Record CountTask := CT { count_counter : Z }.
Definition NewCountTask : CountTask := CT 0.
#[export] Instance CountTask_ScanTask : ScanTask CountTask := {
  Scan pk batchInfo offset values t := (CT (int64 (count_counter t + 1)), Ok tt);
  Counter := count_counter;
}.

Record DedupTask := DT {
  dedup_counter : Z;
  ids : gset any;
  dedupResult : gmap any Z;
}.
Definition NewDedupTask : DedupTask := DT 0 ∅ ∅.
Definition Dedup_Scan (pk : PrimaryKey) (t : DedupTask) : DedupTask :=
  let pkv := PK_GetValue pk in
  if bool_decide (pkv ∈ ids t) then
    DT (int64 (dedup_counter t + 1)) (ids t)
      (<[pkv := int64 (default 0 (dedupResult t !! pkv) + 1)]> (dedupResult t))
  else DT (dedup_counter t) ({[pkv]} ∪ ids t) (dedupResult t).
#[export] Instance DedupTask_ScanTask : ScanTask DedupTask := {
  Scan pk batchInfo offset values t := (Dedup_Scan pk t, Ok tt);
  Counter := dedup_counter;
}.

(** What [LocateTask] prints for an entry, without the field values. *)
Record Located := Loc {
  loc_segment : Z; loc_offset : Z; loc_pk : any; loc_batch : Z; loc_binlog : string;
}.
Record LocateTask := LT {
  locate_counter : Z;
  limit : Z;
  locate_pkField : Z;
  located : list Located;       (* printed so far *)
}.
Definition NewLocateTask (limit pkField : Z) : LocateTask := LT 0 limit pkField [].
#[export] Instance LocateTask_ScanTask : ScanTask LocateTask := {
  Scan pk batchInfo offset values t :=
    let idx := int64 (locate_counter t + 1) in
    let t := LT idx (limit t) (locate_pkField t) (located t) in
    if bool_decide (idx > limit t) && bool_decide (limit t > 0) then (t, Err EOF)
    else
      (LT idx (limit t) (locate_pkField t)
         (located t ++ [Loc (bi_SegmentID batchInfo) offset (PK_GetValue pk) (BatchIdx batchInfo)
                          (default "" (TargetBinlogs batchInfo !! locate_pkField t))]), Ok tt);
  Counter := locate_counter;
}.

(** ** Filters and rows *)
Section scan.
Context {J FA A B P T : Type} `{JsonMap J} `{ArrowFile FA A} `{Arrow A B} `{ScalarFieldProto}.
Context `{ExprLang P} `{MapOrder} `{ScanTask T}.

(** The interface [EntryFilter]. *)
Inductive EntryFilter :=
  | ByDeltalog (f : DeltalogFilter)
  | ByExpr (f : ExprFilter P).

Definition Match (f : EntryFilter) (pk : PrimaryKey) (ts : Z) (values : gmap Z any) : res bool :=
  match f with
  | ByDeltalog f => DeltalogFilter_Match f pk ts
  | ByExpr f => ExprFilter_Match f pk ts (range values)
  end.

(** The loop of [scan] over the filters; [values[1].(int64)] panics unless the row has
    an [int64] timestamp. *)
Fixpoint match_filters (filters : list EntryFilter) (pk : PrimaryKey) (values : gmap Z any)
    : res bool :=
  match filters with
  | [] => Ok true
  | filter :: filters =>
      match values !! 1 with
      | Some (VInt64 ts) =>
          match_ ← Match filter pk ts values;
          if match_ : bool then match_filters filters pk values else Ok false
      | _ => Panic "interface conversion"
      end
  end.

Definition scan (filters : list EntryFilter) (pk : PrimaryKey) (batchInfo : BatchInfo) (offset : Z)
    (values : gmap Z any) (task : T) : T * res unit :=
  match match_filters filters pk values with
  | Ok true => Scan pk batchInfo offset values task
  | Ok false => (task, Ok tt)
  | Err e => (task, Err e)
  | Panic w => (task, Panic w)
  end.

(** Decoding row [i]: the error of [pk.SetValue] is dropped. *)
Definition read_field (id2Schema : gmap Z FieldSchema) (rb : RecordBatch A) (i fieldID : Z)
    (st : gmap Z any * PrimaryKey) : res (gmap Z any * PrimaryKey) :=
  match id2Schema !! fieldID with
  | None => Panic "invalid memory address or nil pointer dereference"
  | Some fieldSchema =>
      arr ← RB_Column rb fieldID;
      v ← DeserializeItem (B:=B) arr (DataType fieldSchema) i;
      match v with
      | None => Err (Errorf "failed to deserialize field")
      | Some val =>
          Ok (<[fieldID := val]> st.1,
              if IsPrimaryKey fieldSchema then
                match PK_SetValue st.2 val with Ok pk => pk | _ => st.2 end
              else st.2)
      end
  end.

Definition read_row (id2Schema : gmap Z FieldSchema) (fields : list Z) (rb : RecordBatch A)
    (pk : PrimaryKey) (i : Z) : res (gmap Z any * PrimaryKey) :=
  foldM (read_field id2Schema rb i) fields (∅, pk).

Record SegmentIterator := SI {
  si_segment : Segment;
  si_schema : list FieldSchema;
  si_filters : list EntryFilter;
  si_id2Schema : gmap Z FieldSchema;
  si_translator : string → res (list byte);
}.

(** The variables of [Range]'s loop, with the state of the task. *)
Record ScanState := SS { ss_pk : PrimaryKey; ss_offset : Z; ss_batchIdx : Z; ss_task : T }.

(** The loop over the [n] rows of one record batch, from row [i]. *)
Fixpoint scan_rows (si : SegmentIterator) (fields : list Z) (rb : RecordBatch A)
    (batchInfo : BatchInfo) (n : nat) (i : Z) (st : ScanState) : ScanState * res unit :=
  match n with
  | O => (st, Ok tt)
  | S n =>
      match read_row (si_id2Schema si) fields rb (ss_pk st) i with
      | Err e => (st, Err e)
      | Panic w => (st, Panic w)
      | Ok (values, pk) =>
          let '(task, e) := scan (si_filters si) pk batchInfo (ss_offset st) values (ss_task st) in
          match e with
          | Ok _ =>
              scan_rows si fields rb batchInfo n (i + 1)
                (SS pk (int64 (ss_offset st + 1)) (ss_batchIdx st) task)
          | e => (SS pk (ss_offset st) (ss_batchIdx st) task, e)
          end
      end
  end.

(** [for { ... }]: at most [fuel] record batches, [None] when that is not enough. *)
Fixpoint Range_loop (fuel : nat) (si : SegmentIterator) (fields : list Z)
    (reader : SegmentBinlogRecordReader J FA A) (st : ScanState) : option (T * res unit) :=
  match fuel with
  | O => None
  | S fuel =>
      match SR_Next reader with
      | Err e => Some (ss_task st, if bool_decide (e = EOF) then Ok tt else Err e)
      | Panic w => Some (ss_task st, Panic w)
      | Ok (_, None, _) =>
          Some (ss_task st, Panic "invalid memory address or nil pointer dereference")
      | Ok (recordBatch, Some batchInfo, reader) =>
          let st :=
            if bool_decide (BatchIdx batchInfo ≠ ss_batchIdx st)
            then SS (ss_pk st) 0 (BatchIdx batchInfo) (ss_task st) else st in
          match RB_Len (B:=B) recordBatch with
          | Err e => Some (ss_task st, Err e)
          | Panic w => Some (ss_task st, Panic w)
          | Ok len =>
              let '(st, e) := scan_rows si fields recordBatch batchInfo (Z.to_nat len) 0 st in
              match e with
              | Ok _ => Range_loop fuel si fields reader st
              | e => Some (ss_task st, e)
              end
          end
      end
  end.

Definition new_pk (schema : list FieldSchema) : res PrimaryKey :=
  match List.find (λ f, IsPrimaryKey f) schema with
  | None => Panic "invalid memory address or nil pointer dereference"
  | Some pkSchema =>
      if bool_decide (DataType pkSchema = DataType_Int64) then Ok (Int64PrimaryKey 0)
      else if bool_decide (DataType pkSchema = DataType_VarChar) then Ok (VarCharPrimaryKey "")
      else Err (Errorf "unssupported primary key type")
  end.

Definition Range (fuel : nat) (si : SegmentIterator) (task : T) : option (T * res unit) :=
  let fields := map fst (range (si_id2Schema si)) in
  match reader ← NewSegmentReader (J:=J) (FA:=FA) (A:=A) (si_segment si) fields (si_translator si);
        pk ← new_pk (si_schema si); Ok (reader, pk) with
  | Ok (reader, pk) => Range_loop fuel si fields reader (SS pk 0 (-1) task)
  | Err e => Some (task, Err e)
  | Panic w => Some (task, Panic w)
  end.

(** ** The scan-binlog command *)

(** The timestamp field, the primary key and the named fields. *)
Definition scan_fields (schema : list FieldSchema) (names : gset string) : gmap Z FieldSchema :=
  foldl (λ fields fieldSchema,
    if bool_decide (FieldID fieldSchema = 1) || IsPrimaryKey fieldSchema
       || bool_decide (fs_Name fieldSchema ∈ names)
    then <[FieldID fieldSchema := fieldSchema]> fields else fields) ∅ schema.

(** The callback of [addDeltaRecords]: the lookup is by timestamp, a [uint64]. *)
Definition record_delete (pk : PrimaryKey) (ts : Z) (recordMap : gmap any Z) : gmap any Z * bool :=
  (match recordMap !! VUint64 ts with
   | Some old => if bool_decide (ts > old) then <[PK_GetValue pk := ts]> recordMap else recordMap
   | None => <[PK_GetValue pk := ts]> recordMap
   end, true).
End scan.
Arguments EntryFilter : clear implicits.
Arguments SegmentIterator : clear implicits.

Section scan_command.
Context {J FA A B P T F C R : Type} `{JsonMap J} `{ArrowFile FA A} `{Arrow A B} `{ScalarFieldProto}.
Context `{ExprLang P} `{MapOrder} `{ScanTask T} `{JsonDoc R} `{Parquet F C}.

Definition add_delta_file (getObject : string → res (list byte)) (dataType : Z) (path : string)
    (recordMap : gmap any Z) : gmap any Z * res unit :=
  match
    (deltaObj ← getObject path;
     '(_, rest) ← NewDeltalogReader (J:=J) deltaObj;
     '(deltaData, _) ← Deltalog_NextEventReader (F:=F) dataType rest;
     DeltaData_Range deltaData record_delete recordMap)
  with
  | Ok recordMap' => (recordMap', Ok tt)
  | Err e => (recordMap, Err e)
  | Panic w => (recordMap, Panic w)
  end.

Fixpoint addDeltaRecords (getObject : string → res (list byte)) (dataType : Z)
    (paths : list string) (recordMap : gmap any Z) : gmap any Z * res unit :=
  match paths with
  | [] => (recordMap, Ok tt)
  | path :: paths =>
      let '(recordMap, e) := add_delta_file getObject dataType path recordMap in
      match e with
      | Ok _ => addDeltaRecords getObject dataType paths recordMap
      | e => (recordMap, e)
      end
  end.

(** One segment: its error from the delta logs is dropped, a panic is not. *)
Definition workFn (fuel : nat) (getObject : string → res (list byte)) (pkType : Z)
    (schema : list FieldSchema) (fields : gmap Z FieldSchema) (l0DeleteRecords : gmap any Z)
    (exprFilter : option (ExprFilter P)) (segment : Segment) (deltalogs : list string) (task : T)
    : option (T * res unit) :=
  let '(deletedRecords, e) := addDeltaRecords getObject pkType deltalogs ∅ in
  match e with
  | Panic w => Some (task, Panic w)
  | _ =>
      let filters :=
        [ByDeltalog (NewDeltalogFilter l0DeleteRecords);
         ByDeltalog (NewDeltalogFilter deletedRecords)]
        ++ match exprFilter with Some f => [ByExpr f] | None => [] end in
      Range (J:=J) (FA:=FA) (A:=A) (B:=B) fuel (SI segment schema filters fields getObject) task
  end.
End scan_command.
(* ===== verification/MetaKV.v ===== *)
(** * The metadata store: etcd

    Models [states/kv/kv.go] (the etcd side), [states/kv/utils.go] and
    [states/kv/options.go].  The etcd client library is the interface [EtcdClient];
    [EtcdLaws] states what the operations used here promise on a reachable server
    with no other writer.  A call that changes the store returns the new client
    state next to its result. *)

From S2P Require Export KeyOrder.

(** ** The etcd client *)

(** The range of keys a request is about: its key alone, [WithPrefix],
    [WithFromKey], [WithRange(end)]. *)
Inductive key_range := RKey | RPrefix | RFromKey | RRange (range_end : string).

Record GetOp := Op {
  op_range : key_range;
  op_limit : Z;                 (* [WithLimit]; 0: none *)
  op_keysOnly : bool;
  op_countOnly : bool;
  op_rev : option Z;            (* [WithRev] *)
}.

Record GetResponse := Resp {
  resp_Kvs : list (string * string);
  resp_Count : Z;
  resp_More : bool;
  resp_Revision : Z;
}.

Class EtcdClient (St : Type) := {
  client_Get : St → string → GetOp → res GetResponse;
  client_Put : St → string → string → St * res unit;
  (* [Txn(ctx).If().Then(puts...).Commit()] *)
  client_TxnPut : St → list (string * string) → St * res unit;
  (* the deleted pairs, as returned for [WithPrevKV] *)
  client_Delete : St → string → key_range → St * res (list (string * string));
  GetPrefixRangeEnd : string → string;
}.

(** Whether key [k] is in the range [r] of a request for [key]; the end ["\000"]
    stands for no end. *)
Definition in_range_of (r : key_range) (key k : string) : bool :=
  match r with
  | RKey => bool_decide (k = key)
  | RPrefix => HasPrefix k key
  | RFromKey => kle key k
  | RRange e => kle key k && (bool_decide (e = String zero_char "") || klt k e)
  end.
(* ===== verification/Listing.v ===== *)
(** * Listing metadata objects

    Models [states/etcd/common/list.go], [models/common.go], [pair.go], and the listings
    of [states/etcd/common] that only name a prefix and a message type: [alias.go],
    [bulkinsert.go], [compaction_task.go], [database.go], [index.go], [partition.go],
    [replica.go], [user.go] and so on.

    A listing loads the pairs below a prefix and decodes the values.  The message types
    of the Milvus packages are type parameters with their encoding, [ProtoCodec]. *)

From S2P Require Export Paths.

(** A listing's filters, all of which an object has to pass. *)
Definition accepts {T} (filters : list (T → bool)) (x : T) : bool := forallb (λ f, f x) filters.

(** [proto.Unmarshal([]byte(val), info)]. *)
Definition decoded {T} `{ProtoCodec T} (val : string) : option T :=
  match proto_Unmarshal (bytes_of_string val) with Ok x => Some x | _ => None end.

(** [string(bs)] for [bs, err := proto.Marshal(info)]. *)
Definition encoded {T} `{ProtoCodec T} (x : T) : res string :=
  bs ← proto_Marshal x; Ok (string_of_bytes bs).

(** What is encoded is read back. *)
Class ProtoLaws (T : Type) `{ProtoCodec T} := {
  proto_Unmarshal_Marshal (x : T) bs : proto_Marshal x = Ok bs → proto_Unmarshal bs = Ok x;
}.

(** [encoding/json] into objects of a type. *)
Class JsonCodec (T : Type) := { json_obj_Unmarshal : list byte → res T }.

(** ** [models.ProtoWrapper] *)
Record ProtoWrapper (T : Type) := NewProtoWrapper { GetProto : T; Key : string }.
Arguments NewProtoWrapper {T} _ _.
Arguments GetProto {T} _.
Arguments Key {T} _.

Definition EnumName (m : gmap Z string) (v : Z) : string :=
  match m !! v with Some s => s | None => FormatInt v end.

(** ** [pair.go] *)
Definition GetKVPair (pairs : list (string * string)) (key : string) : string :=
  match List.find (λ kv, bool_decide (kv.1 = key)) pairs with
  | Some kv => kv.2
  | None => ""
  end.

(** A later pair of the same key replaces an earlier one. *)
Definition KVListMap (pairs : list (string * string)) : gmap string string :=
  foldl (λ m kv, <[kv.1 := kv.2]> m) ∅ pairs.

(** ** [list.go] *)
Section list.
Context {K : Type} `{MetaKV K}.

* **Assignment**
Take from the material every line that holds "deltaObj".

* **Output of the exercise**
    (deltaObj ← getObject path;
     '(_, rest) ← NewDeltalogReader (J:=J) deltaObj;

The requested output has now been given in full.